Castles, coats of arms, and curious tales are Pia-Mélissa Laroche’s bread and butter. The Paris-based illustrator does, however, have an interesting take on bringing these tales to life. While the themes in her comics and zines seem to sit somewhere between Beauty and the Beast and Chaucer, her method of narration is a lot more fluid and non-verbal than such stories. Rather than, say, following a knight or woodcutter, step by step, through a storybook adventure, she plays with sequential images to meander around the edges of a narrative. “I like when the images leave enough room for everyone’s interpretation and when their reading is not unequivocal”, Pia-Mélissa tells It’s Nice That.
To achieve this effect, the illustrator draws stories as she goes along, “without prior structures,” she says. “The theme, the story, the colour, the layout and even the shape of the book will impose themselves as I progress.” Always on the hunt for new narration possibilities, Pia-Mélissa plays with a range of binding and printing techniques to enhance each new story.

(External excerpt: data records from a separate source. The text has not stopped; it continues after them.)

(* ===== verification/DetBus.v ===== *)
(** The data bus of a channel of the detailed memory model: as long as no power-down penalty
    delays a burst after its slot was found, no two bursts overlap, though the channel
    remembers only some of them. *)
From Stdlib Require Import Sorted.
From S2P Require Import Prelude DetParams DetAddr DetChannel DetRank DetAccess.
Import DetParams DetAddr DetChannel DetRank DetAccess.

Module DetBus.

Section bus.
Context (p : MemParam) (Hok : timing_ok p).
Local Notation t := (pt p).

(** The bus is turned over between [x] and [y]. *)
Definition before (x y : Z * Z) : Prop := x.2 + tRTRS t <= y.1.
Definition apart (x y : Z * Z) : Prop := before x y \/ before y x.
(** [x] is an entry of the log, the first of which may reach back to the start. *)
Definition entry (x : Z * Z) : Prop := 0 <= x.1 /\ x.1 + tTrans t <= x.2.

Definition log_ok (log : list (Z * Z)) : Prop := StronglySorted before log /\ Forall entry log.

(** The log stands for the burst [b]: it holds it, or its first entry is later and reaches back. *)
Definition stands_for (log : list (Z * Z)) (b : Z * Z) : Prop :=
  b ∈ log \/ exists e rest, log = (0, e) :: rest /\ b.2 <= e.

Record bus_ok (log bursts : list (Z * Z)) : Prop := {
  bo_log : log_ok log;
  bo_bursts : Forall (stands_for log) bursts;
  bo_apart : ForallOrdPairs apart bursts
}.

Lemma trans_pos : 1 <= tTrans t /\ 0 <= tRTRS t.
Proof using Hok. pose proof (to_trans p Hok) as [? _]. pose proof (to_small p Hok) as Hs. rewrite !Forall_cons in Hs. lia. Qed.

Lemma find_slot_spec log : log_ok log -> forall ts, let r := find_slot p (tTrans t + tRTRS t) ts log in
  (forall x, x ∈ log -> x.2 + tRTRS t <= r \/ r + (tTrans t + tRTRS t) <= x.1) /\ (r = ts \/ exists x, x ∈ log /\ r = x.2 + tRTRS t).
Proof using Hok.
  pose proof trans_pos as [Ht Hr]. intros [Hs He]. induction Hs as [|[s e] l Hs IH Hb]; intros ts; cbn; [by split; [intros x Hx; inversion Hx|left]|].
  apply Forall_cons in He as [[He1 He2] He]. cbn in He1, He2. specialize (IH He).
  destruct (_ || _) eqn:E.
  - destruct (IH (e + tRTRS t)) as [I1 I2]. split.
    + intros x [->|Hx]%elem_of_cons; [|by apply I1]. left. cbn. apply find_slot_ge. lia.
    + right. destruct I2 as [I2|(x & Hx & I2)]; [exists (s, e); split; [left|done]|exists x; split; [by right|done]].
  - apply orb_false_elim in E as [E1 E2]. rewrite !andb_false_iff, !Z.ltb_ge, !Z.leb_gt in *.
    assert (Hhead : e + tRTRS t <= ts \/ ts + (tTrans t + tRTRS t) <= s) by lia.
    destruct (Z.ltb_spec (ts + (tTrans t + tRTRS t)) s) as [Hlt|Hge].
    + split; [|by left]. intros x [->|Hx]%elem_of_cons; [right; cbn; lia|]. right. rewrite Forall_forall in Hb. specialize (Hb x Hx). unfold before in Hb. cbn in Hb. lia.
    + destruct (IH ts) as [I1 I2]. split.
      * intros x [->|Hx]%elem_of_cons; [|by apply I1]. cbn. pose proof (find_slot_ge p (tTrans t + tRTRS t) l ltac:(lia) ts).
        destruct I2 as [->|(y & Hy & ->)]; [lia|]. left. rewrite Forall_forall in Hb, He. specialize (Hb y Hy). specialize (He y Hy). unfold before, entry in *. cbn in Hb. lia.
      * destruct I2 as [I2|(x & Hx & I2)]; [by left|right; exists x; split; [by right|done]].
Qed.

(** ** The order of the log *)

Lemma elem_insert x z l : z ∈ insert_pair x l <-> z = x \/ z ∈ l.
Proof using.
  induction l as [|y l IH]; cbn; [apply elem_of_cons|]. destruct (pair_leb x y); [by rewrite elem_of_cons|].
  rewrite !elem_of_cons, IH. tauto.
Qed.

Lemma insert_sorted x l : log_ok l -> entry x -> (forall y, y ∈ l -> apart x y) -> log_ok (insert_pair x l).
Proof using Hok.
  pose proof trans_pos as [Ht Hr]. intros [Hs He] Hx Ha. split.
  2: { rewrite Forall_forall in *. intros z [->|Hz]%elem_insert; auto. }
  induction Hs as [|y l Hs IH Hb]; cbn; [repeat constructor|]. apply Forall_cons in He as [Hy He].
  assert (Hay : apart x y) by (apply Ha; left). unfold pair_leb. destruct Hx as [Hx1 Hx2], Hy as [Hy1 Hy2].
  rewrite Forall_forall in Hb. destruct (_ || _) eqn:E.
  - assert (before x y).
    { destruct Hay as [|Hyx]; [done|]. unfold before in *. rewrite orb_true_iff, andb_true_iff, Z.ltb_lt, Z.eqb_eq, Z.leb_le in E. lia. }
    repeat constructor; auto; rewrite Forall_forall; auto. intros z Hz. specialize (Hb z Hz). unfold before in *. lia.
  - constructor; [apply IH; auto; intros; apply Ha; by right|]. rewrite Forall_forall. intros z [->|Hz]%elem_insert; [|by apply Hb].
    destruct Hay as [Hxy|]; [|done]. unfold before in *. rewrite orb_false_iff, andb_false_iff, Z.ltb_ge, Z.eqb_neq, Z.leb_gt in E. lia.
Qed.

Lemma sort_snoc x log : log_ok log -> entry x -> (forall y, y ∈ log -> apart x y) ->
  log_ok (sort_pairs (log ++ [x])) /\ forall z, z ∈ sort_pairs (log ++ [x]) <-> z = x \/ z ∈ log.
Proof using Hok.
  intros Hl Hx. induction log as [|y log IH]; intros Ha.
  - cbn. split; [|intros z; apply elem_of_cons]. split; [repeat constructor|by apply Forall_singleton].
  - destruct Hl as [Hs He]. inversion_clear Hs as [|? ? Hs' Hb]. apply Forall_cons in He as [Hy He].
    destruct IH as [I1 I2]; [by split|intros; apply Ha; by right|]. change (sort_pairs ((y :: log) ++ [x])) with (insert_pair y (sort_pairs (log ++ [x]))).
    split.
    + apply insert_sorted; [done|done|]. intros z [->|Hz]%I2; [destruct (Ha y); [left| |]; unfold apart; auto|]. left. rewrite Forall_forall in Hb. auto.
    + intros z. rewrite elem_insert, I2, elem_of_cons. tauto.
Qed.

(** Nothing comes before an entry that reaches back to the start. *)
Lemma first_is_zero log e : log_ok log -> (0, e) ∈ log -> exists rest, log = (0, e) :: rest.
Proof using Hok.
  pose proof trans_pos as [Ht Hr]. intros [Hs He] Hin. inversion Hs as [|x l Hs' Hb]; subst; [inversion Hin|].
  apply elem_of_cons in Hin as [->|Hin]; [by eexists|]. rewrite Forall_forall in Hb. specialize (Hb _ Hin). apply Forall_cons in He as [[H1 H2] _].
  unfold before in Hb. cbn in Hb. lia.
Qed.

Lemma bus_step log bursts x log' : bus_ok log bursts -> entry x -> (forall y, y ∈ log -> apart x y) ->
  UpdateDataBusCycle p x.1 x.2 log = Ok log' -> bus_ok log' (x :: bursts).
Proof using Hok.
  pose proof trans_pos as [Ht Hr]. intros [Hl Hb Ha] Hx Hax. destruct (sort_snoc x log Hl Hx Hax) as [Hs Hin].
  unfold UpdateDataBusCycle. rewrite <- (surjective_pairing x). set (l := sort_pairs (log ++ [x])) in *.
  assert (Hpair : ForallOrdPairs apart (x :: bursts)).
  { constructor; [|done]. apply Forall_forall. intros b Hbin. rewrite Forall_forall in Hb. destruct (Hb b Hbin) as [|(e & rest & -> & He)]; [by apply Hax|].
    destruct (Hax (0, e)) as [Hax'|Hax']; [left| |]; unfold before in Hax'; cbn in Hax'; destruct Hx; [lia|]. right. unfold before. lia. }
  assert (Hl' : Forall (stands_for l) (x :: bursts)).
  { constructor; [left; apply Hin; by left|]. rewrite Forall_forall in *. intros b Hbin. destruct (Hb b Hbin) as [H|(e & rest & -> & He)]; [left; apply Hin; by right|].
    right. destruct (first_is_zero l e Hs) as [rest' E]; [apply Hin; right; left|]. by exists e, rest'. }
  destruct (_ <? _); [|intros [= <-]; by split].
  destruct Hs as [Hs He]. destruct l as [|y [|[s e] l']] eqn:El; [done|done|]. intros [= <-].
  inversion_clear Hs as [|? ? Hs1 Hb1]. inversion_clear Hs1 as [|? ? Hs2 Hb2]. apply Forall_cons in He as [[Hy1 Hy2] He]. apply Forall_cons in He as [[Hz1 Hz2] He].
  apply Forall_cons in Hb1 as [Hyz _]. unfold before in Hyz. cbn in Hyz, Hz1, Hz2. split; [|eapply Forall_impl; [exact Hl'|]|done].
  - split; [constructor; [done|by eapply Forall_impl; [exact Hb2|]]|]. constructor; [|done]. split; cbn; lia.
  - intros b [Hin'|(e' & rest & E & Hle)].
    + apply elem_of_cons in Hin' as [->|Hin']; [right; exists e, l'; split; [done|]; lia|].
      apply elem_of_cons in Hin' as [->|Hin']; [right; by exists e, l'|left; by right].
    + injection E as -> _. right. exists e, l'. split; [done|]. cbn in *. lia.
Qed.

(** An access without a penalty keeps the bus in order. *)
Lemma bus_access type a log bursts burst log' : bus_ok log bursts -> placed p type a log burst log' -> 0 <= a ->
  powerDownCycle (pm p) = 0 \/ tXP t = 0 -> bus_ok log' (burst :: bursts).
Proof using Hok.
  pose proof trans_pos as [Ht Hr]. intros Hb (E1 & E2 & ts & pen & Hts & _ & E3 & Hpen) Ha Hoff. specialize (Hpen Hoff). subst pen. rewrite Z.add_0_r in E3.
  pose proof (find_slot_ge p (tTrans t + tRTRS t) log ltac:(lia) ts) as Hge. rewrite <- E3 in Hge.
  eapply bus_step; [exact Hb|split; lia| |exact E1]. intros y Hy. destruct (find_slot_spec log (bo_log _ _ Hb) ts) as [H _]. specialize (H y Hy). rewrite <- E3 in H.
  unfold apart, before. lia.
Qed.

Lemma bus_new : bus_ok [] [].
Proof using. split; [by split; constructor|constructor|constructor]. Qed.

End bus.
End DetBus.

One such wonderful example is a book she worked on titled Si ce n’est pas par le feu (If not by fire), a flammable graphic novel published by Cacahuète Editions. The book is miniature; the illustrator tells us that Cacahuète Editions only publish books that are small enough to fit into a peanut box, so they can be distributed in peanut dispensers around cafes and cultural spots in Paris. Loosely following the story of a city where nothing burns, the printing techniques on the work allude to the concept of setting things alight – although, Pia-Mélissa adds that the form actually had little to do with the story; it was initially conceived when the illustrator was experimenting with creating sculptural book covers.